Money is woven through everything, our sense of safety, our relationships, our cultural expectations, and the stories we inherit long before adulthood. For many of us, especially immigrants, first/second generation professionals, BIPOC communities, and other marginalized communities, money carries layers of meaning, especially if you grew up with financial instability.

Financial therapy helps you explore these patterns with compassion and clarity. Together, we look at how cultural messages, family roles, and emotional wounds shape your financial behaviors, so you can make choices rooted in empowerment rather than fear or survival.

My approach is grounded in trauma-informed care and honors the full context of your life: your nervous system, your history, your identities, and your values.

My Approach (IFS + EMDR+ Cultural Lens + Financial Therapy):

IFS (Internal Family Systems)
We explore the “parts” of you that worry, overspend, avoid, hustle, freeze, or carry guilt around money. Instead of shaming these parts, we understand the burdens they’re holding and help them feel safer.

EMDR
For clients with money-related trauma: scarcity, instability, financial betrayal, or being raised in survival mode, EMDR helps process these experiences so your body no longer reacts as if the past is still happening.

Cultural & Intergenerational Frameworks
As a first-generation daughter of immigrants, I understand the unspoken expectations many clients hold: obligation, success, providing for family, fear of surpassing loved ones, sending money home, achievement guilt, and cross-cultural pressure. These dynamics matter, and they’re honored here.

Financial Therapy Tools
We may gently look at real financial information together (bank statements, budgets, apps) when appropriate, supporting regulation so you can build agency without overwhelm or shame. In addition, we will examine the money scripts you may hold: Money Avoider, Money Worship, Money Status or Money Vigilance.

Ethics, Transparency, and Client-First Values:

While I do not give financial advice or act as a financial planner, the spirit of my work reflects several fiduciary-aligned values.

1. Clarity
We talk openly about money, including fees, boundaries, and expectations, without discomfort or judgment.

2. Integrity & Scope
I stay firmly within the scope of mental health treatment. When clients need financial planners or tax professionals, I help connect them with trauma-informed or culturally responsive partners.

3. Collaboration, Not Control
You remain the expert on your life. My role is to help you understand the emotional, cultural, and systemic forces shaping your choices, so you can decide what aligns with your values.

4. Safety Over Strategy
Financial behaviors aren’t “good” or “bad.” They’re adaptations to the environments you survived. We slow down enough for your nervous system to feel grounded before making decisions.

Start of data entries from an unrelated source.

Lemma track_and_count_skips (line tid : Z) (name : string) (p : pos)
    (s : shared) :
  let track := append_bounded (default [] (track_history s !! tid)) p in
  crossing track line = false ∨ tid ∈ counted_ids s →
  track_and_count line tid name p s
  = Some (set_history (<[tid := track]> (track_history s)) s, []).
Proof.
  intros track H. unfold track_and_count. fold track.
  destruct (crossing track line); [| done].
  destruct H as [H | H]; [done |]. simpl. by rewrite decide_True.
Qed.

Lemma track_and_count_inv (line tid : Z) (name : string) (p : pos)
    (s : shared) :
  name ∈ class_names → inv s →
  ∃ s' drawn, track_and_count line tid name p s = Some (s', drawn)
              ∧ inv s'
              ∧ current_video_source s' = current_video_source s
              ∧ video_needs_reset s' = video_needs_reset s
              ∧ counted_ids s ⊆ counted_ids s'
              ∧ sum_counts (cumulative_counts s)
                ≤ sum_counts (cumulative_counts s').
Proof.
  intros Hname (Hok & Hwin & Hone).
  set (track := append_bounded (default [] (track_history s !! tid)) p).
  assert (Hwin' : ∀ t w, <[tid := track]> (track_history s) !! t = Some w
                         → (length w ≤ 30)%nat).
  { intros t w. rewrite lookup_insert. case_decide as Ht.
    - intros [= <-]. apply append_bounded_length.
      destruct (track_history s !! tid) as [old |] eqn:Hold; simpl.
      + by eapply Hwin.
      + lia.
    - apply Hwin. }
  destruct (decide (crossing track line = true ∧ tid ∉ counted_ids s))
    as [[Hc Hnot] | Hno].
  - destruct (counts_ok_lookup s name Hok Hname) as [n Hn].
    eexists _, _. split; [by apply track_and_count_counts |].
    split; [split; [| split] |]; simpl.
    + unfold counts_ok in *. simpl. by rewrite dom_insert_lookup_L.
    + exact Hwin'.
    + unfold counted_once in *. simpl.
      rewrite (sum_counts_insert _ _ n) by exact Hn.
      rewrite size_union by set_solver. rewrite size_singleton. lia.
    + split; [reflexivity |]. split; [reflexivity |].
      split; [set_solver |].
      rewrite (sum_counts_insert _ _ n) by exact Hn. lia.
  - eexists _, _. split.
    { apply track_and_count_skips. fold track.
      destruct (crossing track line); [| by left].
      right. destruct (decide (tid ∈ counted_ids s)); [done |].
      exfalso. by apply Hno. }
    split; [split; [| split] |]; simpl.
    + exact Hok.
    + exact Hwin'.
    + exact Hone.
    + split; [reflexivity |]. split; [reflexivity |].
      split; [reflexivity | lia].
Qed.

Lemma grows_refl (s : shared) : grows s s.
Proof. split; [set_solver | lia]. Qed.

Lemma grows_trans (s1 s2 s3 : shared) :
  grows s1 s2 → grows s2 s3 → grows s1 s3.
Proof. intros [? ?] [? ?]. split; [set_solver | lia]. Qed.

(** ** Cleanup of inactive tracks *)

Lemma prune_fold_lookup (active : gset Z) (keys : list Z)
    (h : gmap Z (list pos)) (k : Z) :
  foldl (λ h tid, if decide (tid ∈ active) then h else delete tid h) h keys
    !! k
  = if decide (k ∈ keys ∧ k ∉ active) then None else h !! k.
Proof.
  revert h. induction keys as [| a keys IH]; intros h; cbn [foldl].
  - case_decide as H; [| done]. destruct H as [H _]. by apply not_elem_of_nil in H.
  - rewrite IH. destruct (decide (k ∈ keys ∧ k ∉ active)) as [[Hin Hout] | Hn].
    + rewrite decide_True; [done |]. split; [by right | done].
    + destruct (decide (a ∈ active)) as [Ha | Ha].
      * destruct (decide (k ∈ a :: keys ∧ k ∉ active)) as [[Hin Hout] | Hn'];
          [| done].
        apply elem_of_cons in Hin as [-> | Hin]; [done |].
        exfalso. by apply Hn.
      * destruct (decide (k = a)) as [-> | Hne].
        -- rewrite lookup_delete_eq. rewrite decide_True; [done |].
           split; [by left | done].
        -- rewrite lookup_delete_ne by done.
           rewrite decide_False; [done |]. intros [Hin Hout].
           apply elem_of_cons in Hin as [-> | Hin]; [done |].
           by apply Hn.
Qed.

Lemma cleanup_lookup (active : gset Z) (s : shared) (k : Z) :
  track_history (cleanup active s) !! k
  = if decide (k ∈ active) then track_history s !! k else None.
Proof.
  unfold cleanup. simpl. rewrite prune_fold_lookup.
  destruct (decide (k ∈ active)) as [Hk | Hk].
  - rewrite decide_False; [done |]. by intros [_ ?].
  - destruct (track_history s !! k) as [w |] eqn:Hw.
    + rewrite decide_True; [done |]. split; [| done].
      apply list_elem_of_fmap. exists (k, w). split; [done |].
      by apply elem_of_map_to_list.
    + by case_decide.
Qed.

Lemma cleanup_inv (active : gset Z) (s : shared) :
  inv s → inv (cleanup active s).
Proof.
  intros (Hok & Hwin & Hone). split; [| split].
  - exact Hok.
  - intros tid w. rewrite cleanup_lookup. case_decide; [| done]. apply Hwin.
  - exact Hone.
Qed.

(** ** Upload and reset check *)

Lemma switch_source_inv (filepath : string) : inv (switch_source filepath).
Proof.
  split; [| split].
  - apply zero_counts_dom.
  - intros tid w. unfold switch_source. simpl. by rewrite lookup_empty.
  - reflexivity.
Qed.

Lemma upload_video_cases (req : request) (s : shared) :
  (upload_video req s).2 = s
  ∨ ∃ filepath, upload_video req s
                = (Json "message" "Upload successful" 200,
                   switch_source filepath).
Proof.
  unfold upload_video. destruct (files req !! "video") as [file |]; [| by left].
  case_decide; [by left |].
  destruct (save file _); [right; by eexists | by left].
Qed.

Lemma upload_video_inv (req : request) (s : shared) :
  inv s → inv (upload_video req s).2.
Proof.
  intros Hs. destruct (upload_video_cases req s) as [-> | [fp ->]]; [done |].
  apply switch_source_inv.
Qed.

Lemma reset_check_inv (s : shared) (l : loop_state) :
  inv s → inv (reset_check s l).1.
Proof. intros Hs. unfold reset_check. by destruct (video_needs_reset s). Qed.

Lemma reset_check_grows (s : shared) (l : loop_state) :
  grows s (reset_check s l).1.
Proof.
  unfold reset_check. destruct (video_needs_reset s); simpl;
    (split; [set_solver | simpl; lia]).
Qed.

Do any of these themes sound familiar?


• Fear of “not enough,” even with external success
• Achievement guilt or family expectations
• Avoidance of financial tasks
• Relationship conflict around spending or saving
• Intergenerational pressure, obligation, or role reversal
• Shame around debt, spending, or asking for help
• Feeling behind or undeserving, despite accomplishments
• Immigration and cross-cultural financial stressors

You may find financial therapy helpful if you:


• Grew up in a home where money was tied to fear, silence, or pressure
• Have “arrived” professionally but still feel anxious or unsteady with money
• Carry old money scripts that no longer fit your life
• Feel guilt or obligation around family financial expectations
• Want a grounded, shame-free way to understand your financial patterns
• Are healing from financial abuse, instability, or trauma

What Sessions Look Like:

Together, we:
• Explore early money memories and cultural messages
• Notice how money triggers show up in your nervous system
• Work with parts of you that fear spending, saving, or success
• Process financial trauma using EMDR/IFS
• Develop a healthier, more grounded relationship with money
• Build emotional capacity for financial decisions
• Create space between inherited scripts and your current values

Sometimes this includes gently reviewing real numbers together, not as budgeting, but as a way to practice regulation, reduce avoidance, and build confidence.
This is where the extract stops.